• _Task to complete_
Lines to restate from the data below: from the one containing "Inductive AllocError := OutOfMemory." to the one containing "Definition box_raw_pvec (v", both included. Give them again exactly, and only them.

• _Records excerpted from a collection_
§ §
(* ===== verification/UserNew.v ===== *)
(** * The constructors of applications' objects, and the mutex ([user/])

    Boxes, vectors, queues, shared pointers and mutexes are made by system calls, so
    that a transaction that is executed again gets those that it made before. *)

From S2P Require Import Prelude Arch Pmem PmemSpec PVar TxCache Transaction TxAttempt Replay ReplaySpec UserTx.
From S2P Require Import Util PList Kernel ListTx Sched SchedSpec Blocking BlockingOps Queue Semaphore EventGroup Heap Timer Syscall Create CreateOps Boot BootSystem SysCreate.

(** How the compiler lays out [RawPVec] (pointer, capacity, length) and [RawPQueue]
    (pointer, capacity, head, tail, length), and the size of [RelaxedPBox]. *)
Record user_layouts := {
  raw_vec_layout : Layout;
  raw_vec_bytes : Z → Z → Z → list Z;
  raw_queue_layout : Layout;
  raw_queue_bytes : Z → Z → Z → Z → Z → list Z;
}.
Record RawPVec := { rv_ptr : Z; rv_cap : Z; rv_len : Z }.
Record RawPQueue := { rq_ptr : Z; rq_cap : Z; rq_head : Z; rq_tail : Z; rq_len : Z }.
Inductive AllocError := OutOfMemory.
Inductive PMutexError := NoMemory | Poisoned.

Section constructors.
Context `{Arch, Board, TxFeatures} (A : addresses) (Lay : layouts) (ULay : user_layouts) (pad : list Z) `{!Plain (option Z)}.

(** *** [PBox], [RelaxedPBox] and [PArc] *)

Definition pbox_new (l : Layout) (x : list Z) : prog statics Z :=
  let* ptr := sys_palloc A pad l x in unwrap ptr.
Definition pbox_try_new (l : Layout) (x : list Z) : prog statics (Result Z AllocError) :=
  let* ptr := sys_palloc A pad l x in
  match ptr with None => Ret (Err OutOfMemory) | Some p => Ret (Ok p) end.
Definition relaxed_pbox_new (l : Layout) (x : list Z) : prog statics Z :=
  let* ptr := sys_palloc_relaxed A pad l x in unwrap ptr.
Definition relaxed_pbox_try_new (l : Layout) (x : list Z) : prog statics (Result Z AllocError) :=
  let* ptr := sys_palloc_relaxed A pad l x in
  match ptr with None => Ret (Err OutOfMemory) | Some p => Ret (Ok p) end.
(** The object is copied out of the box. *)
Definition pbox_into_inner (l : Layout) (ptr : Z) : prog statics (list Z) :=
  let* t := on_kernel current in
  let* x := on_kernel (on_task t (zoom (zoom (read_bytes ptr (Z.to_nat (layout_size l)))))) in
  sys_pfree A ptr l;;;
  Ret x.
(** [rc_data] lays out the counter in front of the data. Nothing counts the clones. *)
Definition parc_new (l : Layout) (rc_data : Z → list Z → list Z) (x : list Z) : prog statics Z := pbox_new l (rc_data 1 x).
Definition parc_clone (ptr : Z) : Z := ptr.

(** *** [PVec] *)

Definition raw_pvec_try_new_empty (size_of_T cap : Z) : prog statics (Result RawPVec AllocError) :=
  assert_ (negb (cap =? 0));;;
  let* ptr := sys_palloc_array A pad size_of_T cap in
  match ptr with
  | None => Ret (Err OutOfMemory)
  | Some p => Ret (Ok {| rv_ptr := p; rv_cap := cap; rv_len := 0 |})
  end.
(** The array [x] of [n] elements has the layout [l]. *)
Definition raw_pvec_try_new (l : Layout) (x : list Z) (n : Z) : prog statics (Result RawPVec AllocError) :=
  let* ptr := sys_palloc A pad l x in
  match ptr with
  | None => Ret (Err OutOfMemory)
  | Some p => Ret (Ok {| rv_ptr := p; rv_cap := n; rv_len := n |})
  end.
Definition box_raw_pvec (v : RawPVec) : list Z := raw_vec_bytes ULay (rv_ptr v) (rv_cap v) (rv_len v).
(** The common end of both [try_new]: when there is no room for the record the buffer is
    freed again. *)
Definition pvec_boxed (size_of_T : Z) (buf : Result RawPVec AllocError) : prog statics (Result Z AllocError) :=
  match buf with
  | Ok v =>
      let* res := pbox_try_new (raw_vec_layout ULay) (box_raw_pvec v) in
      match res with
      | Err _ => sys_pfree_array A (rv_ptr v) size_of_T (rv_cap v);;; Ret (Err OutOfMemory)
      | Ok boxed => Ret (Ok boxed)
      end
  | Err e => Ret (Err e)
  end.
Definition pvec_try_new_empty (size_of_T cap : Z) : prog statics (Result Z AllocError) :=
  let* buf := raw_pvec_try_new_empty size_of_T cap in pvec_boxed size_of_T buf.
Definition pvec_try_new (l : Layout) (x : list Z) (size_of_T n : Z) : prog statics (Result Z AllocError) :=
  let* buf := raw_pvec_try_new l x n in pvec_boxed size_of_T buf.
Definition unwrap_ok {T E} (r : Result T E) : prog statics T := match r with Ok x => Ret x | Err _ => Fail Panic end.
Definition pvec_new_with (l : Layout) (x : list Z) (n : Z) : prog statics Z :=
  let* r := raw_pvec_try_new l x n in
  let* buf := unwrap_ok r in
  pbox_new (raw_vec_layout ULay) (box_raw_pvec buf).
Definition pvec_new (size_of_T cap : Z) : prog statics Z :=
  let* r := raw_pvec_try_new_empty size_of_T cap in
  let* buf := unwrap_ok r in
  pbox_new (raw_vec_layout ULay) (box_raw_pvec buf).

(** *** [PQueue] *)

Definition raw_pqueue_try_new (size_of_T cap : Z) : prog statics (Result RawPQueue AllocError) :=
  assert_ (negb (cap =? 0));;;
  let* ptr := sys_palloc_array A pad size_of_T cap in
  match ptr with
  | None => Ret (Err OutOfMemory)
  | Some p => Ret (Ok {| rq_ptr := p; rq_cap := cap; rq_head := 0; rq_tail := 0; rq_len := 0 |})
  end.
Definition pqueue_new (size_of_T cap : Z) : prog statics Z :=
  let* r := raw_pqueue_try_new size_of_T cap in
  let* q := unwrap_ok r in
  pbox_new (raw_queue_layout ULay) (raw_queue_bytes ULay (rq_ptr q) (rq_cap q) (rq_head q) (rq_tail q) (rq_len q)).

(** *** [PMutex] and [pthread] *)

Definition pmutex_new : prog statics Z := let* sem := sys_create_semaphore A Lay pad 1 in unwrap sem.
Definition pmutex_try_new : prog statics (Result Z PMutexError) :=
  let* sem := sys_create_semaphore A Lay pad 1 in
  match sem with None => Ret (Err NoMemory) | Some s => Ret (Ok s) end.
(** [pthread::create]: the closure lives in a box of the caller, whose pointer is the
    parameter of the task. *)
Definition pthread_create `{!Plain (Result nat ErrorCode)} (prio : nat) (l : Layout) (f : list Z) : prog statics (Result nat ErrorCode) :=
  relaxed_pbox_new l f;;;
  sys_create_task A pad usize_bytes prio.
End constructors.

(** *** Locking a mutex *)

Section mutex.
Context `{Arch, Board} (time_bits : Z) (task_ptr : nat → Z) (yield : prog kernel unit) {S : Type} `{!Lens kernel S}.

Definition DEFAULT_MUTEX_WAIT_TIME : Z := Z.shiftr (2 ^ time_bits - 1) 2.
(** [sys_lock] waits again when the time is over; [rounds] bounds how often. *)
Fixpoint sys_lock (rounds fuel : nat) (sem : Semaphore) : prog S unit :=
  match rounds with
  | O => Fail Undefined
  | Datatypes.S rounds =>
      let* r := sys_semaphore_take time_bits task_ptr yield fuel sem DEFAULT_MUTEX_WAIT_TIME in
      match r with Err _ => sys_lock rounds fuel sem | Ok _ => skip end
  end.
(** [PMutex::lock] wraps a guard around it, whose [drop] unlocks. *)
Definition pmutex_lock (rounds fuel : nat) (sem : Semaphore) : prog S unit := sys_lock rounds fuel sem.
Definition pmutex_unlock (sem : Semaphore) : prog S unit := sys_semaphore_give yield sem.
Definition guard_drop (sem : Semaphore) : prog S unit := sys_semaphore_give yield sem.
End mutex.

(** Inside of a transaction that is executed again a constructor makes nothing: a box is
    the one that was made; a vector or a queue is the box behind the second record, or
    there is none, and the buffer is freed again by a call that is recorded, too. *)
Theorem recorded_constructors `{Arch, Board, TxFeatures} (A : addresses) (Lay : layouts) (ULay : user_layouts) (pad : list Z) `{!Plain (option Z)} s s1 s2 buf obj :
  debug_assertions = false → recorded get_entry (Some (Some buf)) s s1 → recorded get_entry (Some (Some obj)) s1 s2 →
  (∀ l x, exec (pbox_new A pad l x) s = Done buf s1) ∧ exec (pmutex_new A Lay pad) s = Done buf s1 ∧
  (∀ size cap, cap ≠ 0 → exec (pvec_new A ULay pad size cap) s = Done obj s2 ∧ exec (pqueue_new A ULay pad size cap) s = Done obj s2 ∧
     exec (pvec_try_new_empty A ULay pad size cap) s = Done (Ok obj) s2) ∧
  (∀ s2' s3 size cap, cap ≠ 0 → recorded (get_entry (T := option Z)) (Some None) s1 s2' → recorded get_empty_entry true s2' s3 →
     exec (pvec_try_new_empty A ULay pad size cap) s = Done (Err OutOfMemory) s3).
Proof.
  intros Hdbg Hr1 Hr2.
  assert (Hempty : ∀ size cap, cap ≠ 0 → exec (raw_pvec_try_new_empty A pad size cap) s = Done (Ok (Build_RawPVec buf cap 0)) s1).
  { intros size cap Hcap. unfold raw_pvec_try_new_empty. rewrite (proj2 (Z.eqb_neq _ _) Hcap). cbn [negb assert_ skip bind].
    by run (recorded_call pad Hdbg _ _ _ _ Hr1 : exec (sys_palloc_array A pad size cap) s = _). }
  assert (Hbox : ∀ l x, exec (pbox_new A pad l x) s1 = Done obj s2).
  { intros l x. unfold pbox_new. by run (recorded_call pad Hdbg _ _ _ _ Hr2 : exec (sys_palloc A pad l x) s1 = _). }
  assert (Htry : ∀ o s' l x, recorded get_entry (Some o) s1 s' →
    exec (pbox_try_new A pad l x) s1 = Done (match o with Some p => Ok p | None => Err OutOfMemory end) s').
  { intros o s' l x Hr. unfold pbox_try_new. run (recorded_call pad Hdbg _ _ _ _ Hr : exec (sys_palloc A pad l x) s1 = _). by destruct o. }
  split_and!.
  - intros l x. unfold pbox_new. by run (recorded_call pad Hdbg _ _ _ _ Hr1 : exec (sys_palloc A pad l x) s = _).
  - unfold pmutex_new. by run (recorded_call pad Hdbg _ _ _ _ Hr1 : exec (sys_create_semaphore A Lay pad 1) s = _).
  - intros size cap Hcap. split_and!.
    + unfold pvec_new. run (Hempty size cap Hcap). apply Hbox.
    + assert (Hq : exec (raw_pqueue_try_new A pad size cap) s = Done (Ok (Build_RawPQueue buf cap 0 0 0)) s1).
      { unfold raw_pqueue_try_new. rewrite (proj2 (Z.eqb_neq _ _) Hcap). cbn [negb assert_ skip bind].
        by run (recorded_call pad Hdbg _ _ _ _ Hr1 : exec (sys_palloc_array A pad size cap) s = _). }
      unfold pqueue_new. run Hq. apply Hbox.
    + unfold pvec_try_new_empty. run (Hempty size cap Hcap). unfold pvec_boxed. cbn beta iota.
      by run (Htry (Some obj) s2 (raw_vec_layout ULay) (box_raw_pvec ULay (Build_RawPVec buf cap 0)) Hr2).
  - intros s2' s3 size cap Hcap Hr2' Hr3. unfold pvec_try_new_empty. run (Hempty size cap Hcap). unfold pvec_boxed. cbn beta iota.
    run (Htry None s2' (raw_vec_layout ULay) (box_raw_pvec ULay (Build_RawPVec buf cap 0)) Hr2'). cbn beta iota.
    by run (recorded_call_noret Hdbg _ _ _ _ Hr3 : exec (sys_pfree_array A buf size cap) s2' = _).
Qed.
§ §
• _Exercise result_
Inductive AllocError := OutOfMemory.
Inductive PMutexError := NoMemory | Poisoned.

Section constructors.
Context `{Arch, Board, TxFeatures} (A : addresses) (Lay : layouts) (ULay : user_layouts) (pad : list Z) `{!Plain (option Z)}.

(** *** [PBox], [RelaxedPBox] and [PArc] *)

Definition pbox_new (l : Layout) (x : list Z) : prog statics Z :=
  let* ptr := sys_palloc A pad l x in unwrap ptr.
Definition pbox_try_new (l : Layout) (x : list Z) : prog statics (Result Z AllocError) :=
  let* ptr := sys_palloc A pad l x in
  match ptr with None => Ret (Err OutOfMemory) | Some p => Ret (Ok p) end.
Definition relaxed_pbox_new (l : Layout) (x : list Z) : prog statics Z :=
  let* ptr := sys_palloc_relaxed A pad l x in unwrap ptr.
Definition relaxed_pbox_try_new (l : Layout) (x : list Z) : prog statics (Result Z AllocError) :=
  let* ptr := sys_palloc_relaxed A pad l x in
  match ptr with None => Ret (Err OutOfMemory) | Some p => Ret (Ok p) end.
(** The object is copied out of the box. *)
Definition pbox_into_inner (l : Layout) (ptr : Z) : prog statics (list Z) :=
  let* t := on_kernel current in
  let* x := on_kernel (on_task t (zoom (zoom (read_bytes ptr (Z.to_nat (layout_size l)))))) in
  sys_pfree A ptr l;;;
  Ret x.
(** [rc_data] lays out the counter in front of the data. Nothing counts the clones. *)
Definition parc_new (l : Layout) (rc_data : Z → list Z → list Z) (x : list Z) : prog statics Z := pbox_new l (rc_data 1 x).
Definition parc_clone (ptr : Z) : Z := ptr.

(** *** [PVec] *)

Definition raw_pvec_try_new_empty (size_of_T cap : Z) : prog statics (Result RawPVec AllocError) :=
  assert_ (negb (cap =? 0));;;
  let* ptr := sys_palloc_array A pad size_of_T cap in
  match ptr with
  | None => Ret (Err OutOfMemory)
  | Some p => Ret (Ok {| rv_ptr := p; rv_cap := cap; rv_len := 0 |})
  end.
(** The array [x] of [n] elements has the layout [l]. *)
Definition raw_pvec_try_new (l : Layout) (x : list Z) (n : Z) : prog statics (Result RawPVec AllocError) :=
  let* ptr := sys_palloc A pad l x in
  match ptr with
  | None => Ret (Err OutOfMemory)
  | Some p => Ret (Ok {| rv_ptr := p; rv_cap := n; rv_len := n |})
  end.
Definition box_raw_pvec (v : RawPVec) : list Z := raw_vec_bytes ULay (rv_ptr v) (rv_cap v) (rv_len v).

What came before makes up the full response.